Last week we had olive oil and restaurant services. Now it’s restaurant services and beef. The USPTO refused registration of the mark BLACK BARK for restaurant services, finding it likely to cause confusion with the registered mark BLACK BARK BRISKET for “Meat; Prepared meat.” The marks are similar, but are the goods and services related? How do you think this came out? In re DLMW-BBQ, LLC, Serial No. 86457938 (April 25, 2016) [not precedential].
The marks: The Board found the marks to be substantially similar in appearance and sound. As to meaning, in the field of barbecued meats, “BARK is understood to mean the desirable crust that develops on meat that has been properly cooked.” “Bark” may be black in color, and in fact that color is desirable to some.
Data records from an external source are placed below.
(** * Figure classifiers of pdf-image-classifier: a shallow embedding

    The development follows the two classifier classes of the repository,
    [FigureClassifier] (figure_classifier.py, the rule-based policy over a
    visual feature vector) and [FreeFigureClassifier] (free_classifier.py,
    the caption-keyword scorer with its visual fallbacks).

    Python floats are IEEE binary64 values: they are modelled by Rocq's
    primitive floats, so that every threshold comparison and every
    confidence is the value the interpreter computes.  Python strings are
    modelled as byte strings (UTF-8), dictionaries as association lists in
    insertion order, exceptions by a sum type carrying the text of the
    exception.  OpenCV, NumPy reductions, scikit-learn and the HTTP client
    are third-party code: their calls are fields of the record [Extern],
    over which every statement is quantified. *)

From Stdlib Require Import ZArith List String Ascii Bool Lia Floats DecimalString.
From Stdlib Require Uint63.
Import ListNotations.

Set Warnings "-inexact-float,-register-all".

Local Open Scope string_scope.

(** ** Fragments of the Python runtime used by the two classes *)

Module Py.

(** *** Exceptions: [inl] carries [str(e)], [inr] the value returned. *)

Definition exn := string.
Definition res (A : Type) : Type := (exn + A)%type.

Definition ret {A} (a : A) : res A := inr a.
Definition raise {A} (e : exn) : res A := inl e.
Definition bind {A B} (c : res A) (k : A -> res B) : res B :=
  match c with
  | inl e => inl e
  | inr a => k a
  end.

(** [try: c  except: h] *)
Definition try_except {A} (c : res A) (h : exn -> A) : A :=
  match c with
  | inl e => h e
  | inr a => a
  end.

Declare Scope py_scope.
Delimit Scope py_scope with py.
Notation "x <- c ;; k" := (bind c (fun x => k))
  (at level 61, c at next level, right associativity) : py_scope.
Notation "' p <- c ;; k" := (bind c (fun x => match x with p => k end))
  (at level 61, p pattern, c at next level, right associativity) : py_scope.

(** *** Floats *)

(** The float nearest to an integer, as [float(n)] gives it. *)
Definition Z2F (z : Z) : float :=
  SF2Prim (binary_normalize prec emax z 0 false).

(** Comparisons of floats; every one is false on a NaN operand. *)
Definition gt (x y : float) : bool := PrimFloat.ltb y x.
Definition lt (x y : float) : bool := PrimFloat.ltb x y.
Definition le (x y : float) : bool := PrimFloat.leb x y.

(** [min(a, b)] and [max(a, b)] of the builtins: the first argument is kept
    unless the second one is strictly smaller (resp. larger). *)
Definition py_min (a b : float) : float := if lt b a then b else a.
Definition py_max (a b : float) : float := if gt b a then b else a.

(** A Python number: an [int] or a [float]. *)
Inductive num : Type :=
| PyInt (n : Z)
| PyFloat (x : float).

Definition to_float (a : num) : float :=
  match a with
  | PyInt n => Z2F n
  | PyFloat x => x
  end.

(** [a += x] with a float [x]: the sum is a float whatever [a] was. *)
Definition num_add_float (a : num) (x : float) : num :=
  PyFloat (to_float a + x)%float.

(** [a / b] on two Python ints: ZeroDivisionError on a zero divisor, else
    the quotient as a float (the operands of this program are pixel and
    character counts, far below 2^53, where the quotient of the two
    conversions is the correctly rounded quotient). *)
Definition int_truediv (a b : Z) : res float :=
  if (b =? 0)%Z then raise "division by zero"
  else ret (Z2F a / Z2F b)%float.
In overall commercial impression, Registrant’s mark, as applied to meat, describes a brisket meat that is cooked or barbecued in such a way that it has a black-colored crust; and Applicant’s mark, as applied to restaurant services suggests the availability of meat that is cooked or barbecued so as to have a black-colored crust. We find these commercial impressions to be similar, although not identical.
The Board found that the first du Pont factor, the similarity or dissimilarity of the marks weighed in favor of a finding of likelihood of confusion.
Goods/Services: “To establish likelihood of confusion a party must show something more than that similar or even identical marks are used for food products and for restaurant services.” Jacobs v. Int’l Multifoods Corp., 668 F.2d 1234, 1236, 212 USPQ 641, 642 (CCPA 1982).
In an attempt to show relatedness, the Examining Attorney submitted several website excerpts from restaurants or food trucks that specialize in barbecue and offered meat by the pound, as well as six third-party registrations covering restaurant services and meat products. Only two of the websites excerpts were probative.
The Board, however, wanted to see the “something more.” It noted that the cited mark is a relatively weak source indicator for most products because of its descriptiveness, and it found the two websites and the relatively small number of registrations to be insufficient under the “something more” standard.
The Board concluded that the USPTO failed to prove that confusion is likely, and it therefore reversed the refusal.